Turkey Daze
It’s a grey Wednesday afternoon, the day before Thanksgiving, and lab is still crammed full of people working away. No one has taken advantage of The Boss’ week-long absence to catch a matinee of James Bond or to get a head start on the glacial creep that is holiday travel along the I-95 corridor. In fact, there is no evidence of any kind that we are roughly 24 hours from the biggest, tastiest, nostalgia-inducing meal of the year. Gels are being run, supernatants are being decanted, macrophages are being lifted and replated.
And no one is saying the word. The total lack of voices accentuates the whirring and rattling of the dozens of machines in lab. As I sit at my desk, trying to reconstuct the last six weeks of experiments for entry into my lab notebook, I am starting to get the sensation that I have developed bat-like auditory abilities. I can hear pipet tips being ejected into waste buckets two rooms away. A soft ‘whump’ from down the hall tells me that someone has yet again failed to close the tissue culture incubator all the way, leaving it to leak a constant stream of carbon dioxide. If I strain, I might be able to catch the foul-mouthed mutterings of the person who discovers the neglected incubator, followed by a ‘click’ as they push the door all the way shut. At least I hope I’ll be able to hear this. If not, the guilt of knowing but doing nothing will force me out of my comfy chair and down the hall to close the stupid door myself.
One could attribute the deep silence of my labmates to some sort of steely focus on scientific discovery or a stern resolve to work dutifully while Craig is away. But I know better. This is not about virtuous concentration or polite regard for the needs of others. No, I believe that my labmates and I are in the grip pre-Thanksgiving starvation.
Evidence in support of this hypothesis is as follows. For several days now I have noticed that my coworkers are arriving at the lunch table carrying brown bagged meals that are both decreasing in size and increasing in peculiarity. Though no one will admit it, it is clear that the bonanza that is Thanksgiving dinner, with its overabundance of pie and refrigerator-busting leftovers, has my lab mates in a state of food storage terror. All cooking has ceased. Trips to the supermarket have been halted in an attempt to make room for the onslaught of tuppers sure to arrive on Thursday night.

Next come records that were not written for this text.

Lemma order_lock ev e q cq :
  i = Queue ev -> events s !! ev = Some e -> m_command_queue e = Some q -> queues s !! q = Some cq ->
  s' = on_queue (lock ev) q s -> new = [Link ev (chain_targets cq)] ->
  order_ok s' (new ++ K).
Proof.
  intros -> He Hq Hcq Hs ->. destruct Ho as [[W1 W2 W3] Hlogs].
  assert (forall q' cq', queues s' !! q' = Some cq' -> exists cq0, queues s !! q' = Some cq0 /\ same_order cq0 cq')
    as Hqueues.
  { intros q' cq'. rewrite Hs, lookup_on_queue. case_decide as Hqq; [|intros; by exists cq'].
    subst q'. rewrite Hcq. cbn. intros [= <-]. by exists cq. }
  assert (events s' = events s) as Hev by (by rewrite Hs).
  assert (forall d x, linked s' d x <-> linked s d x) as Hlk by (intros; unfold linked; by rewrite Hev).
  split; [split|].
  - intros x ds. cbn. rewrite !elem_of_cons.
    assert (forall l, Forall (handled s) l -> Forall (handled s') l) as Hh
      by (intros l Hl; eapply Forall_impl; [exact Hl|]; intros y (ey & Hy & Hsy); exists ey; by rewrite Hev).
    intros [[|Hin]|[[= -> ->]|Hin]]; [done| | |].
    + apply Hh, (W1 x). left. by right.
    + apply Hh. eapply targets_handled; [exact Hc|by apply Hqs|by apply Hlogs].
    + apply Hh, (W1 x). right. by right.
  - intros x ex d Hx Hd. rewrite Hev in Hx. rewrite Hlk.
    destruct (W2 x ex d Hx Hd) as [|(ds & [|Hin]%elem_of_cons & Hds)]; [by left|done|right].
    exists ds. split; [by right|done].
  - intros x ds ex qx cqx y Hin Hx Hqx Hcqx Hy. rewrite Hev in Hx. rewrite Hlk.
    destruct (Hqueues qx cqx Hcqx) as (cq0 & Hcq0 & E1 & E2 & E3 & E4).
    assert (chain_targets cqx = chain_targets cq0) as Ht by (unfold chain_targets; by rewrite E2, E3, E4).
    rewrite Ht in Hy. cbn in Hin. apply elem_of_cons in Hin as [[= -> ->]|Hin].
    + left. rewrite He in Hx. injection Hx as <-. congruence.
    + eapply W3; [by right|done|exact Hqx|done|done].
  - apply (logs_ok_same s s'); [done|by apply none_queued_eq|done|done].
Qed.

Lemma order_insert ev e q cq :
  i = Link ev [] -> events s !! ev = Some e -> m_command_queue e = Some q -> queues s !! q = Some cq ->
  s' = on_event (enter CL_QUEUED (now s)) ev (on_queue (insert_event ev e) q s) ->
  new = [Submit ev] -> order_ok s' (new ++ K).
Proof.
  intros Hi He Hq Hcq Hs ->. rewrite Hi in Hc, Hqs, Ho.
  pose proof (counts_own _ _ _ _ _ Hc He (same_refl ev)) as Hst.
  destruct Ho as [[W1 W2 W3] Hlogs].
  assert (forall x, events s' !! x = if decide (x = ev) then Some (enter CL_QUEUED (now s) e) else events s !! x)
    as Hlook by (intros x; rewrite Hs; exact (lookup_enter _ _ ev e (on_queue (insert_event ev e) q s) x He)).
  assert (forall q' cq', queues s' !! q' = Some cq' ->
    (q' = q /\ cq' = insert_event ev e cq) \/ (q' <> q /\ queues s !! q' = Some cq')) as Hqueues.
  { intros q' cq'. rewrite Hs. change (queues (on_event ?f ev ?t)) with (queues t).
    rewrite lookup_on_queue. case_decide as Hqq; [subst q'; rewrite Hcq; cbn; intros [= <-]|]; auto. }
  split; [split|].
  - intros x ds Hin. eapply Forall_impl; [|intros y; by apply handled_grows]. apply (W1 x).
    cbn in Hin. rewrite !elem_of_cons in *. destruct Hin as [[|]|[|]]; auto; done.
  - intros x ex d Hx Hd. destruct (Hold x ex Hx) as [e0 He0]. destruct (Hg _ _ He0) as (e1 & He1 & G).
    rewrite Hx in He1. injection He1 as <-. rewrite (gr_waits _ _ G) in Hd.
    destruct (W2 x e0 d He0 Hd) as [|(ds & [|Hin]%elem_of_cons & Hds)];
      [left; by eapply linked_grows|done|right]. exists ds. split; [by right|done].
  - intros x ds ex qx cqx y Hin Hx Hqx Hcqx Hy. cbn in Hin. apply elem_of_cons in Hin as [|Hin]; [done|].
    destruct (Hold x ex Hx) as [e0 He0]. destruct (Hg _ _ He0) as (e1 & He1 & G).
    rewrite Hx in He1. injection He1 as <-. rewrite (gr_queue _ _ G) in Hqx.
    destruct (Hqueues qx cqx Hcqx) as [[-> ->]|[Hne Hcq']].
    + exfalso. assert (linking s (Link ev [] :: K) q x) as Hl1
        by (exists e0; split_and!; [done|done|]; exists ds; by right).
      assert (linking s (Link ev [] :: K) q ev) as Hl2
        by (exists e; split_and!; [done|done|]; exists []; left).
      pose proof (qs_queue _ _ Hqs q cq Hcq) as Hqo.
      apply (qo_mutex _ _ _ _ Hqo) in Hl1, Hl2. assert (x = ev) as -> by congruence.
      eapply no_own; [exact Hc|exact He|apply same_refl|exact Hin].
    + destruct (W3 x ds e0 qx cqx y) as [|]; try done; [by right|by left|right; by eapply linked_grows].
  - intros q' cq' Hcq'. destruct (Hqueues q' cq' Hcq') as [[-> ->]|[Hne Hq']].
    + apply (log_ok_insert s s'); try done; [| | |by apply Hlogs].
      * intros x ex Hx Hsx. rewrite Hlook in Hx. case_decide; [by left|right]. by exists ex.
      * exists (enter CL_QUEUED (now s) e). rewrite Hlook, decide_True by done. done.
      * intros x Hx. destruct (W3 ev [] e q cq x) as [Hn|]; try done; [left|]. by apply not_elem_of_nil in Hn.
    + apply (log_ok_grows s s' q' cq'); try done; [|by left|by left|by apply Hlogs].
      intros x ex Hx Hqx Hsx. rewrite Hlook in Hx. case_decide; [|eauto]. simplify_eq. cbn in Hqx. congruence.
Qed.
(* ===== verification/OclTermination.v ===== *)
(** The threads come to rest: a bound on the number of steps that threads can
    take when the application makes no further calls. *)

From Stdlib Require Import Sorting.Permutation.
From stdpp Require Import relations.
From S2P Require Import Prelude OclEvent OclInvariant OclOrder OclQueueOrder OclProgress.

(** * The work left *)

Definition more_tasks (e : event) : nat :=
  match m_enqueue_action e with scheduled n => n | _ => 0 end.
Definition tasks_of (s : state) (ev : nat) : nat :=
  match events s !! ev with Some e => more_tasks e | None => 0 end.

(** What an event will still cause: its execution, the submission of its chain. *)
Definition event_work (e : event) : nat :=
  ((if waiting e then 8 + more_tasks e else 0) +
   (if (m_status e =? CL_COMPLETE)%Z then 0 else 2 * length (m_chain e)))%nat.

(** What a pending step will cause at most; [n] bounds the events. *)
Definition step_work (s : state) (n : nat) (i : instr) : nat :=
  match i with
  | Construct _ ds => 3 * length ds + 3 * n + 6
  | Queue _ => 3 * n + 5
  | Link _ ds => 3 * length ds + 4
  | Submit _ => 1
  | Trigger ev => 7 + tasks_of s ev
  | Run _ more => 6 + more
  | Complete _ => 5
  | Callbacks _ => 1
  | Remove ev => 2 + 2 * length (chain_of s ev)
  end.

Definition work (s : state) (L : list instr) : nat :=
  (total event_work (events s) + total (step_work s (length (events s))) L)%nat.

(** The work of the other steps does not change with one event. *)
Lemma step_work_one s f ev e n i :
  events s !! ev = Some e -> m_chain (f e) = m_chain e -> m_enqueue_action (f e) = m_enqueue_action e ->
  step_work (on_event f ev s) n i = step_work s n i.
Proof.
  intros He Hc Ha. destruct i; cbn; try done.
  - unfold tasks_of. rewrite lookup_on_event. case_decide; [subst; rewrite He; cbn|done].
    unfold more_tasks. by rewrite Ha.
  - rewrite chain_of_on_event; [done|]. intros e0 He0. congruence.
Qed.

Lemma work_one s f ev e old new K :
  events s !! ev = Some e -> m_chain (f e) = m_chain e -> m_enqueue_action (f e) = m_enqueue_action e ->
  (event_work (f e) + total (step_work s (length (events s))) new <
   event_work e + total (step_work s (length (events s))) old)%nat ->
  (work (on_event f ev s) (new ++ K) < work s (old ++ K))%nat.
Proof.
  intros He Hc Ha Hlt. unfold work. rewrite !total_app.
  pose proof (total_alter event_work f ev (events s) e He) as Hev.
  assert (length (events (on_event f ev s)) = length (events s)) as -> by (cbn; apply length_alter).
  rewrite !(total_ext (step_work (on_event f ev s) _) (step_work s (length (events s))))
    by (intros; by eapply step_work_one).
  cbn [events on_event]. lia.
Qed.

Lemma step_work_eq s s' n i : events s' = events s -> step_work s' n i = step_work s n i.
Proof. intros H. destruct i; cbn; try done; unfold tasks_of, chain_of; by rewrite H. Qed.

Lemma work_steps s s' old new K :
  events s' = events s ->
  (total (step_work s (length (events s))) new < total (step_work s (length (events s))) old)%nat ->
  (work s' (new ++ K) < work s (old ++ K))%nat.
Proof.
  intros H Hlt. unfold work. rewrite H, !total_app.
  rewrite !(total_ext (step_work s' _) (step_work s (length (events s)))) by (intros; by apply step_work_eq).
  lia.
Qed.

(** Chaining one more event. *)
Lemma work_chain s d ev next s' j i K :
  counts s (i :: K) -> (exists e, events s !! ev = Some e) ->
  (forall x s n, step_work s n i = (step_work s n j + 3)%nat /\ fin x i = 0%nat /\ fin x j = 0%nat) ->
  chain d ev s [j] = Go s' next [] -> (work s' (next ++ K) < work s (i :: K))%nat.
Proof.
  intros Hc [e He] Hij Hch. unfold chain in Hch. case_match; [done|].
  destruct (events s !! d) as [ed|] eqn:Hd; [|done]. rewrite He in Hch.
  destruct (negb (m_status e =? status_new)); [done|].
  destruct (Z.eqb_spec (m_status ed) CL_COMPLETE) as [|Hst]; injection Hch as <- <-.
  - apply (work_steps s s [i] [j] K); [done|]. cbn. destruct (Hij 0%nat s (length (events s))) as [-> _]. lia.
  - set (s1 := on_event (on_chain (fun l => l ++ [ev])) d s).
    assert (exists e1, events s1 !! ev = Some e1) as [e1 He1]
      by (unfold s1; rewrite lookup_on_event, He; case_decide; cbn; eauto).
    assert (work (on_event (on_wait S) ev s1) ([j] ++ K) <= work s1 ([j] ++ K))%nat as Hw.
    { unfold work. pose proof (total_alter event_work (on_wait S) ev (events s1) e1 He1) as Hev.
      assert (length (events (on_event (on_wait S) ev s1)) = length (events s1)) as -> by (cbn; apply length_alter).
      rewrite (total_ext (step_work (on_event (on_wait S) ev s1) _) (step_work s1 (length (events s1))))
        by (intros; by eapply step_work_one).
      change (events (on_event (on_wait S) ev s1)) with (alter (on_wait S) ev (events s1)).
      change (event_work (on_wait S e1)) with (event_work e1) in Hev. lia. }
    assert (work s1 ([j] ++ K) + 1 <= work s (i :: K))%nat; [|lia].
    unfold work. pose proof (total_alter event_work (on_chain (fun l => l ++ [ev])) d (events s) ed Hd) as Hev.
    assert (length (events s1) = length (events s)) as -> by (cbn; apply length_alter).
    change (alter (on_chain (fun l => l ++ [ev])) d (events s)) with (events s1) in Hev.
    assert (event_work (on_chain (fun l => l ++ [ev]) ed) = event_work ed + 2)%nat as Hed.
    { unfold event_work. cbn [m_status on_chain m_chain]. rewrite (proj2 (Z.eqb_neq _ _) Hst), length_app. cbn [length].
      change (waiting (on_chain (fun l => l ++ [ev]) ed)) with (waiting ed).
      change (more_tasks (on_chain (fun l => l ++ [ev]) ed)) with (more_tasks ed). lia. }
    assert (forall y, y ∈ [j] ++ K -> step_work s1 (length (events s)) y = step_work s (length (events s)) y) as Hsame.
    { intros y Hy. assert (fin d y = 0%nat) as Hf.
      { apply elem_of_app in Hy as [->%list_elem_of_singleton|Hy]; [apply (Hij d s 0%nat)|].
        pose proof (eo_fin _ _ _ _ (co_event _ _ Hc d ed Hd)) as Hf.
        rewrite (proj2 (Z.eqb_neq _ _) Hst), total_cons in Hf. cbn [b2n] in Hf.
        pose proof (total_pos (fin d) K y Hy). lia. }
      destruct y as [| | | |x| | | |x]; cbn [step_work]; try done.
      - unfold tasks_of, s1. rewrite lookup_on_event. case_decide; [subst x; by rewrite Hd|done].
      - unfold chain_of, s1. rewrite lookup_on_event. case_decide; [subst x|done]. cbn in Hf. by rewrite same_refl in Hf. }
    rewrite (total_ext _ _ _ Hsame), total_app, total_cons. cbn [total sum_list_with].
    destruct (Hij 0%nat s (length (events s))) as [-> _]. lia.
Qed.

(** A queue chains a new event to at most as many events as there are. *)
Lemma NoDup_bounded (l : list nat) n : NoDup l -> Forall (fun x => (x < n)%nat) l -> (length l <= n)%nat.
Proof.
  intros Hnd Hf. rewrite <- (length_seq n 0). apply NoDup_incl_length; [by apply NoDup_ListNoDup|].
  intros x Hx%list_elem_of_In. rewrite Forall_forall in Hf. apply in_seq. specialize (Hf x Hx). cbn in Hf. lia.
Qed.

Lemma targets_length s L q cq :
  queue_ok s L q cq -> logs_ok s -> queues s !! q = Some cq ->
  (0 < length (events s))%nat -> (length (chain_targets cq) <= length (events s))%nat.
Proof.
  intros Hq Hl Hcq Hpos. unfold chain_targets. destruct (out_of_order cq).
  - apply NoDup_bounded; [apply Hq|]. apply Forall_forall. intros x (_ & Hx & _)%(qo_barriers _ _ _ _ Hq).
    apply (qo_members _ _ _ _ Hq) in Hx as (e & He & _). by eapply lookup_lt_Some.
  - destruct (m_last_queued_event cq); cbn; lia.
Qed.

Lemma work_submits s l : total (step_work s (length (events s))) (Submit <$> l) = length l.
Proof. induction l as [|x l IH]; [done|]. rewrite fmap_cons, total_cons, IH. done. Qed.

Lemma exec_work s i K s' next spawn :
  inv s (i :: K) -> exec i s = Go s' next spawn ->
  (work s' (next ++ mjoin spawn ++ K) < work s (i :: K))%nat.
Proof.
  intros [Hc Hqs [Hw Hl] _ _] He. destruct (counts_subject _ _ _ Hc) as [e Hev].
  pose proof (lookup_lt_Some _ _ _ Hev) as Hlt. set (N := length (events s)).
  assert (forall d ev next0 s0 n0 sp, chain d ev s next0 = Go s0 n0 sp -> sp = []) as Hsp
    by (intros; by eapply chain_effect).
  destruct i as [ev [|d deps]|ev|ev [|d deps]|ev|ev|ev n|ev|ev|ev]; cbn [exec subject] in *.
  - injection He as <- <- <-. apply (work_steps s s [Construct ev []] [Queue ev]); [done|]. cbn. lia.
  - pose proof (Hsp _ _ _ _ _ _ He) as ->. eapply work_chain; [exact Hc|eauto| |exact He].
    intros; cbn; split_and!; (done || lia).
  - unfold queue in He. rewrite Hev in He. destruct (m_command_queue e) as [q|] eqn:Hq.
    + destruct (queues s !! q) as [cq|] eqn:Hcq; [|done]. case_match; [done|]. injection He as <- <- <-.
      apply (work_steps s _ [Queue ev] [Link ev (chain_targets cq)]); [done|]. cbn.
      pose proof (targets_length s _ q cq (qs_queue _ _ Hqs q cq Hcq) Hl Hcq ltac:(lia)). lia.
    + injection He as <- <- <-.
      pose proof (counts_own _ _ _ _ _ Hc Hev (same_refl ev)) as Hst.
      eapply (work_one s _ ev e [Queue ev] [Submit ev]); [done|done|done|].
      unfold event_work, waiting, more_tasks. cbn. rewrite Hst. cbn. lia.
  - unfold queue_end in He. rewrite Hev in He. destruct (m_command_queue e) as [q|] eqn:Hq; [|done].
    injection He as <- <- <-. pose proof (counts_own _ _ _ _ _ Hc Hev (same_refl ev)) as Hst.
    assert (work (on_queue (insert_event ev e) q s) (Link ev [] :: K) = work s (Link ev [] :: K)) as <-.
    { unfold work. cbn [events on_queue]. f_equal. }
    eapply (work_one (on_queue (insert_event ev e) q s) _ ev e [Link ev []] [Submit ev]); [done|done|done|].
    unfold event_work, waiting, more_tasks. cbn. rewrite Hst. cbn. lia.
  - pose proof (Hsp _ _ _ _ _ _ He) as ->. eapply work_chain; [exact Hc|eauto| |exact He].
    intros; cbn; split_and!; (done || lia).
  - unfold submit in He. rewrite Hev in He. case_match; [done|]. case_match; [done|]. cbv zeta in He.
    destruct (Nat.eqb_spec (pred (m_wait_count e)) 0) as [Hwc|Hwc]; cbn [negb] in He.
    + case_match; [done|]. injection He as <- <- <-. rewrite on_event_twice.
      destruct (counts_submit_status _ _ _ _ Hev Hwc Hc) as [Hst _].
      eapply (work_one s _ ev e [Submit ev]); [done|done|done|].
      assert (tasks_of s ev = more_tasks e) as Ht by (unfold tasks_of; by rewrite Hev).
      unfold event_work, waiting. cbn [m_status m_chain enter on_times on_status on_wait].
      rewrite Hst. destruct (is_hard e); cbn; rewrite ?Ht; lia.
    + injection He as <- <- <-. eapply (work_one s _ ev e [Submit ev] []); [done|done|done|].
      change (event_work (on_wait pred e)) with (event_work e). cbn. lia.
  - unfold trigger_enqueue_action in He. rewrite Hev in He.
    assert (tasks_of s ev = more_tasks e) as Ht by (unfold tasks_of; by rewrite Hev). unfold more_tasks in Ht.
    destruct (m_enqueue_action e) as [| |m]; injection He as <- <- <-;
      [apply (work_steps s s [Trigger ev] [Complete ev])|apply (work_steps s s [Trigger ev] [Run ev 0])
      |apply (work_steps s s [Trigger ev] [Run ev m])]; try done; cbn; rewrite Ht; lia.
  - unfold set_status in He. rewrite Hev in He. case_match; [done|].
    destruct (counts_drv _ _ _ _ _ Hc Hev (same_refl ev)) as [Hst _].
    destruct (m_status e =? CL_RUNNING); cbn [Z.eqb Pos.eqb CL_RUNNING CL_COMPLETE] in He;
      injection He as <- <- <-.
    + eapply (work_steps s s [Run ev n]); [done|]. destruct n; cbn; lia.
    + eapply (work_one s _ ev e [Run ev n]); [done|done|done|].
      unfold event_work, waiting. cbn. destruct Hst as [-> | ->], n; cbn; lia.
  - unfold set_status in He. rewrite Hev in He. case_match; [done|]. case_match; [done|].
    destruct (counts_drv _ _ _ _ _ Hc Hev (same_refl ev)) as [Hst _].
    injection He as <- <- <-. eapply (work_one s _ ev e [Complete ev]); [done|done|done|].
    unfold event_work, waiting, chain_of. cbn. unfold chain_of. rewrite Hev. destruct Hst as [-> | ->]; cbn; lia.
  - unfold run_callbacks in He. rewrite Hev in He. case_match; [done|]. injection He as <- <- <-.
    apply (work_steps s _ [Callbacks ev] []); [done|]. cbn. lia.
  - assert (forall s', events s' = events s -> (work s' ((Submit <$> m_chain e) ++ K) < work s (Remove ev :: K))%nat) as Hrem.
    { intros s0 Hs0. eapply (work_steps s s0 [Remove ev]); [done|]. rewrite work_submits. cbn. unfold chain_of.
      rewrite Hev. lia. }
    unfold remove in He. rewrite Hev in He. repeat case_match; simplify_eq; by apply Hrem.
Qed.

(** * Runs of the threads *)

(** A step of a thread, as opposed to a call of the application. *)
Inductive thread_step : config -> config -> Prop :=
| thread_step_intro s ts n i k s' next spawn :
    ts !! n = Some (i :: k) -> exec i s = Go s' next spawn ->
    thread_step (s, ts) (s', <[n := next ++ k]> ts ++ spawn).

Lemma thread_step_step c c' : thread_step c c' -> step c c'.
Proof. intros []. by eapply step_thread. Qed.

Definition work_left (c : config) : nat := work c.1 (pending c.2).

Lemma work_perm s L L' : Permutation L L' -> work s L = work s L'.
Proof. intros H. unfold work. by rewrite (total_perm _ _ _ H). Qed.

Lemma thread_step_work c c' : reachable c -> thread_step c c' -> (work_left c' < work_left c)%nat.
Proof.
  intros Hr Hs. destruct Hs as [s ts n i k s' next spawn Hn He]. unfold work_left. cbn [fst snd].
  destruct (reachable_cinv _ Hr) as [Hi _]. destruct (pending_split _ _ _ _ Hn) as (K & HK & HK').
  rewrite (work_perm _ _ _ HK), (work_perm _ _ _ (HK' next spawn)).
  apply exec_work; [|done]. by eapply inv_perm.
Qed.

Lemma thread_steps_work n c c' :
  reachable c -> nsteps thread_step n c c' -> reachable c' /\ (n + work_left c' <= work_left c)%nat.
Proof.
  intros Hr Hn. revert Hr. induction Hn as [c|n c c1 c' Hs _ IH]; intros Hr; [split; [done|lia]|].
  pose proof (thread_step_work _ _ Hr Hs). destruct IH as [Hr' Hle]; [|split; [done|lia]].
  econstructor; [done|]. by apply thread_step_step.
Qed.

Tragically, however, it seems that most have overestimated the amount of time it would take them to empty there pantries. With most edible goods gone in a couple of days, folks are now resorting to packets of oatmeal scrounged from the filing cabinet by the water cooler and stale Carr’s water crackers from last months happy hour. Dry cereal, long-expired yogurt and a pickle? Sounds like lunch to me! (Don't laugh - that was yesterday’s offering. Today I had a bagel, pesto and cheese sandwich. It was actually pretty good.)
Now, after a few days of this impromptu fasting, we are all floating around lab like zombies. This morning, attempts to talk about non-Thanksgiving meal-related topics left us discussing the awful weather forecast for tomorrow and the chemical plant explosion up in Massachusetts. Inevitably though, the conversation drifted back and someone asked if anyone had read the New York Times article about all the different ways to make pie crust. The room has been silent ever since as many of us contemplate using our last remaining blood sugar to trap and lock this person in the -80C freezer.
(Several days later…)
I am happy to report that since that bleak Wednesday, things have taken a decided turn for the better.
On Thursday morning I ran in a Turkey Trot through pouring rain, got soaked to the bone and had a fabulous time sploshing through puddles. Two days later was the Cow Chip Cross Country 5K, with clear skies, freakish 55F temperatures and the muddiest trails I’ve ever seen. Amy and I put in a bit of extra effort for our third running of the CCCC5K and fashioned ourselves some sporty Holstein outfits. Much appreciative moo-ing was heard from the crowd lining the trail.
Thanksgiving Day itself was witness to Eva's first encounter with a Jell-O mold. It was accompanied by a 20 lb turkey, dressing, stuffing, sweet potatoes, green bean casserole, acorn squash, mashed potatoes and rolls.
There were also two bottles of red wine, one bottle of white wine and one of champagne.
There were three of us around the table.
Needless to say, the gnawing hunger of Wednesday is but a distant memory.
It is now Monday night, the week after Thanksgiving and I have just eaten my last of four meals of leftovers. The din of lab has returned to normal, with people yapping away while they transfer tiny amounts of expensive, clear liquid from one place to the next. (That's really all molecular biology is, but the way.) Sadly, I know I only have a few weeks of this jolly comradarie. By the middle of December, the Great Christmas Vacation Fridge Emptying will begin and the silence will decend once again.